Jazz Slave Ships, Witness, I Burn

 

    Jazz Slave Ships, Witness, I Burn was a site-specific performance collaboration between Vancouver artist Jan Wade and London-based performer Vanessa Richards that involved the creation of an ancestral altar. It took place in two U.K. ports in October 1996: on the West Coast in Whitehaven, Cumbria (the last English slaving port), in an 18th century bonded warehouse used to store liquor and guns used in the slave trade; and on the East Coast in Hull, Yorkshire in Wilberforce House, the birthplace of the anti-slavery pioneer William Wilberforce and now a museum of anti-slavery and its artifacts. The production took place over a 3-week period that commenced Sept. 30, 1996.

    Wade's work focussed on altars as vehicles for worship, vessels of African spirituality and for reconciling the painful past of the African Diaspora.. She created altars using objects relating to Black spirituality in the practice of santeria (a mixture of Yoruban spirituality and New World Catholicism). The site in Whitehaven was an 18th century liquor merchants' warehouse on the docks still owned by the Jefferson sisters, descendants of the same family that built it, and with direct links to the slave trade. The idea was that a space used to enslave the ancestors was cleansed by the process of creating the altar within it.

    The 3-dimensional altars were constructed of wood found on the sites. The reference was to the African practice that whenever a drum or votive object was created, they would use wood from a tree closest to the village as that tree would hold the village's stories. The wood that Wade found at the sites was believed to contain the voices and stories of those villages. There were man-made objects such as horseshoes, hands, 8-balls, dolls, acrylic paint and organic elements like shells and rocks, incense, fire and music. The finished 3-D sculptures were approximately 10' x 4'.

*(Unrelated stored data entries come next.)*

(* ===== verification/Sched.v ===== *)
(** * The task scheduler (src/src/sched.c, src/boot/sched_switch.asm)

    The task table, the registers of the processor and the words of kernel memory
    that hold the task stacks. Stacks come from the kernel allocator, which is the
    interface [Allocator] here. [now] is the tick counter of the timer. The fields
    of a task that only the system calls use (working directory, arguments, break)
    are not part of this model. *)

From S2P Require Import Prelude KString KMalloc.

Definition SCHED_STACK_SIZE : Z := 4096.
Definition SCHED_MAX_TASKS : Z := 16.
Definition SCHED_QUANTUM : Z := 10.

Inductive task_state_t := TASK_RUNNING | TASK_READY | TASK_SLEEPING | TASK_DEAD | TASK_ZOMBIE.

#[global] Instance task_state_eq_dec : EqDecision task_state_t.
Proof. solve_decision. Defined.

Record task_t := mkTask {
  esp : Z;
  stack : Z;
  stack_size : Z;
  state : task_state_t;
  pid : Z;
  parent_pid : Z;
  exit_code : Z;
  name : list Z;
  ticks : Z;
  sleep_until : Z;
  kum_level : Z
}.

(** [kmemset(tasks, 0, ...)]: an unused slot. *)
Definition task0 : task_t := mkTask 0 0 0 TASK_RUNNING 0 0 0 (replicate 32 0) 0 0 0.

#[global] Instance task_inhabited : Inhabited task_t := populate task0.

Definition set_state (st : task_state_t) (t : task_t) : task_t :=
  mkTask (esp t) (stack t) (stack_size t) st (pid t) (parent_pid t) (exit_code t) (name t)
         (ticks t) (sleep_until t) (kum_level t).
Definition set_esp (e : Z) (t : task_t) : task_t :=
  mkTask e (stack t) (stack_size t) (state t) (pid t) (parent_pid t) (exit_code t) (name t)
         (ticks t) (sleep_until t) (kum_level t).
Definition set_stack (k : Z) (t : task_t) : task_t :=
  mkTask (esp t) k (stack_size t) (state t) (pid t) (parent_pid t) (exit_code t) (name t)
         (ticks t) (sleep_until t) (kum_level t).
Definition set_exit (c : Z) (t : task_t) : task_t :=
  mkTask (esp t) (stack t) (stack_size t) (state t) (pid t) (parent_pid t) c (name t)
         (ticks t) (sleep_until t) (kum_level t).
Definition set_ticks (n : Z) (t : task_t) : task_t :=
  mkTask (esp t) (stack t) (stack_size t) (state t) (pid t) (parent_pid t) (exit_code t) (name t)
         n (sleep_until t) (kum_level t).
Definition set_sleep (w : Z) (t : task_t) : task_t :=
  mkTask (esp t) (stack t) (stack_size t) TASK_SLEEPING (pid t) (parent_pid t) (exit_code t) (name t)
         (ticks t) w (kum_level t).

(** What the scheduler uses of the kernel allocator: a block or 0, and release. *)
Class Allocator (H : Type) := {
  alloc : Z → H → res (Z * H);
  release : Z → H → res H
}.

(** The allocator of src/src/kmalloc.c; its free list is never longer than the heap
    has bytes. *)
#[export] Instance kmalloc_allocator : Allocator kheap := {
  alloc sz h := kmalloc (S (Z.to_nat (u32 (heap_end h - heap_start h)))) sz h;
  release p h := kfree p h
}.

(** The registers [switch_context] saves, the stack pointer and the program counter. *)
Record cpu_t := mkCpu { c_esp : Z; c_ebp : Z; c_ebx : Z; c_esi : Z; c_edi : Z; c_eip : Z }.

Section sched.
Context {H : Type} `{Allocator H}.

Record sched := mkSched {
  tasks : list task_t;
  task_count : Z;
  current_idx : Z;
  next_pid : Z;
  tick_accum : Z;
  now : Z;
  heap : H;
  kmem : gmap Z Z;
  cpu : cpu_t;
  tss_esp0 : Z
}.

Definition set_tasks (ts : list task_t) (s : sched) : sched :=
  mkSched ts (task_count s) (current_idx s) (next_pid s) (tick_accum s) (now s) (heap s) (kmem s)
          (cpu s) (tss_esp0 s).
Definition set_counts (tc np : Z) (s : sched) : sched :=
  mkSched (tasks s) tc (current_idx s) np (tick_accum s) (now s) (heap s) (kmem s) (cpu s) (tss_esp0 s).
Definition set_current (c : Z) (s : sched) : sched :=
  mkSched (tasks s) (task_count s) c (next_pid s) (tick_accum s) (now s) (heap s) (kmem s) (cpu s)
          (tss_esp0 s).
Definition set_accum (a : Z) (s : sched) : sched :=
  mkSched (tasks s) (task_count s) (current_idx s) (next_pid s) a (now s) (heap s) (kmem s) (cpu s)
          (tss_esp0 s).
Definition set_heap (h : H) (s : sched) : sched :=
  mkSched (tasks s) (task_count s) (current_idx s) (next_pid s) (tick_accum s) (now s) h (kmem s)
          (cpu s) (tss_esp0 s).
Definition set_kmem (m : gmap Z Z) (s : sched) : sched :=
  mkSched (tasks s) (task_count s) (current_idx s) (next_pid s) (tick_accum s) (now s) (heap s) m
          (cpu s) (tss_esp0 s).
Definition set_cpu (m : gmap Z Z) (c : cpu_t) (s : sched) : sched :=
  mkSched (tasks s) (task_count s) (current_idx s) (next_pid s) (tick_accum s) (now s) (heap s) m
          c (tss_esp0 s).
Definition set_tss (e : Z) (s : sched) : sched :=
  mkSched (tasks s) (task_count s) (current_idx s) (next_pid s) (tick_accum s) (now s) (heap s)
          (kmem s) (cpu s) e.

(** [tasks[i]], and an update of it. *)
Definition task (s : sched) (i : Z) : res task_t := arr_get (tasks s) i.
Definition upd (i : Z) (f : task_t → task_t) : M sched unit := λ s,
  t ← task s i; ts ← arr_set (tasks s) i (f t); Ok (tt, set_tasks ts s).
Definition rd_task (i : Z) : M sched task_t := λ s, t ← task s i; Ok (t, s).

Definition word (m : gmap Z Z) (a : Z) : Z := default 0 (m !! a).

(** ** Context switches *)

(** [*--sp = w] for each word. *)
Fixpoint push_all (sp : Z) (ws : list Z) (m : gmap Z Z) : Z * gmap Z Z :=
  match ws with
  | [] => (sp, m)
  | w :: ws' => push_all (sp - 4) ws' (<[sp - 4 := w]> m)
  end.

Definition task_setup_stack (t : task_t) (entry : Z) (m : gmap Z Z) : task_t * gmap Z Z :=
  let sp := stack t + stack_size t in
  let '(sp', m') := push_all sp [0x10; sp - 4 + 20; 0x202; 0x08; entry; 0; 0; 0; 0; 0; 0; 0; 0; 0x10] m in
  (set_esp sp' t, m').

(** [switch_context]: on entry the stack pointer addresses the return address. The
    four callee-saved registers are pushed, the stack is changed, four registers
    are popped and the next word is the address execution continues at. The result
    is the saved stack pointer. *)
Definition switch_context (new_esp : Z) (m : gmap Z Z) (c : cpu_t) : Z * gmap Z Z * cpu_t :=
  let '(sp, m') := push_all (c_esp c) [c_ebp c; c_ebx c; c_esi c; c_edi c] m in
  (sp, m',
   mkCpu (new_esp + 20) (word m' (new_esp + 12)) (word m' (new_esp + 8)) (word m' (new_esp + 4))
         (word m' new_esp) (word m' (new_esp + 16))).

(** Both places that switch: the states, the current index, the kernel stack of the
    TSS and the registers. *)
Definition switch_to (next : Z) : M sched unit :=
  s ← get;
  let prev := current_idx s in
  p ← rd_task prev;
  (if decide (state p = TASK_RUNNING) then upd prev (set_state TASK_READY) else mret tt) ;;
  upd next (set_state TASK_RUNNING) ;;
  modify (set_current next) ;;
  n ← rd_task next;
  modify (set_tss (u32 (stack n + stack_size n))) ;;
  s ← get;
  let '(sp, m', c') := switch_context (esp n) (kmem s) (cpu s) in
  upd prev (set_esp sp) ;;
  modify (set_cpu m' c').

(** ** Scheduling *)

(** A sleeping task whose time has come. *)
Definition wake (t : Z) (k : task_t) : task_t :=
  if decide (state k = TASK_SLEEPING) then
    if sleep_until k <=? t then set_state TASK_READY k else k
  else k.

Definition runnable (k : task_t) : bool :=
  match state k with TASK_READY | TASK_RUNNING => true | _ => false end.

(** The [do ... while] loop of [pick_next]; [n] turns are left. *)
Fixpoint pick_loop (n : nat) (i : Z) : M sched Z :=
  match n with
  | O => mret 0
  | S n' =>
      s ← get;
      upd i (wake (now s)) ;;
      t ← rd_task i;
      if runnable t then mret i else pick_loop n' ((i + 1) mod task_count s)
  end.

Definition pick_next : M sched Z :=
  s ← get;
  if task_count s =? 0 then lift Fault
  else pick_loop (Z.to_nat (task_count s)) ((current_idx s + 1) mod task_count s).

Definition sched_yield : M sched unit :=
  next ← pick_next;
  s ← get;
  if next =? current_idx s then mret tt else switch_to next.

Fixpoint map_first (n : nat) (f : task_t → task_t) (l : list task_t) : list task_t :=
  match n, l with
  | S n', t :: l' => f t :: map_first n' f l'
  | _, _ => l
  end.

Definition sched_tick : M sched unit :=
  s ← get;
  upd (current_idx s) (λ t, set_ticks (u32 (ticks t + 1)) t) ;;
  modify (λ s, set_accum (u32 (tick_accum s + 1)) s) ;;
  modify (λ s, set_tasks (map_first (Z.to_nat (task_count s)) (wake (now s)) (tasks s)) s) ;;
  s ← get;
  if SCHED_QUANTUM <=? tick_accum s then
    modify (set_accum 0) ;;
    next ← pick_next;
    s ← get;
    if next =? current_idx s then mret tt else switch_to next
  else mret tt.

(** ** Creating and ending tasks *)

Definition new_task (k sz p pp lvl : Z) (nm : list Z) (st : task_state_t) (e su : Z) : task_t :=
  mkTask e k sz st p pp 0 nm 0 su lvl.

(** [kstrcpy] into the 32 bytes of a name. *)
Definition set_name (old nm : list Z) : res (list Z) := kstrcpy old nm.

Definition free_slot (t : task_t) : bool :=
  bool_decide (state t = TASK_DEAD) || bool_decide (state t = TASK_ZOMBIE) || (pid t =? 0).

    The altars were then lowered into water for a symbolic voyage back to Africa. In Whitehaven it was into the Irish Sea, and in Hull it was the pond in the Nelson Mandela commemorative garden adjacent to the museum. This was following the African custom of sacrificing ancestral objects to the sea, the water being the home of the spirit world. During the voyages to slavery in the New World, many captives chose to jump over board where they believed the ancestors and spirits lived. Under the mirrored surface of the water, they would be returned home to Africa. Sacrificing the ancestral altars to the sea was seen as a holistic act of acknowledgement and remembering. These acts were accompanied by a performance.

    The performance is an important element in the African tradition of producing ritual objects, altars, or drums would involve a ceremony of song and storytelling. These actions were required for the objects to be sanctified and made relevant to the community. Vanessa Richards, a performance poet originally from Vancouver, acted as Wade's griot (storyteller).

    Jazz Slave Ships was presented in conjunction with the "Year of Visual Art in the North of England" - a series of international exhibitions from March to November 1996, and Black History Month in the U.K.

    Like all our recent projects, this one developed from the last one, a video installation at Exchange Resources Belfast in Nov. 1995. We featured two videotapes by Paul Wong, documenting the work of Nhan Duc Nguyen in Belfast in September, 1994, and Philip Napier, a Belfast artist who we hosted in Vancouver, Oct. 1995. We had collaborated with Locus + and the success of these past projects inspired this one.


A co-production by On Edge (Vancouver) and Locus + (Newcastle).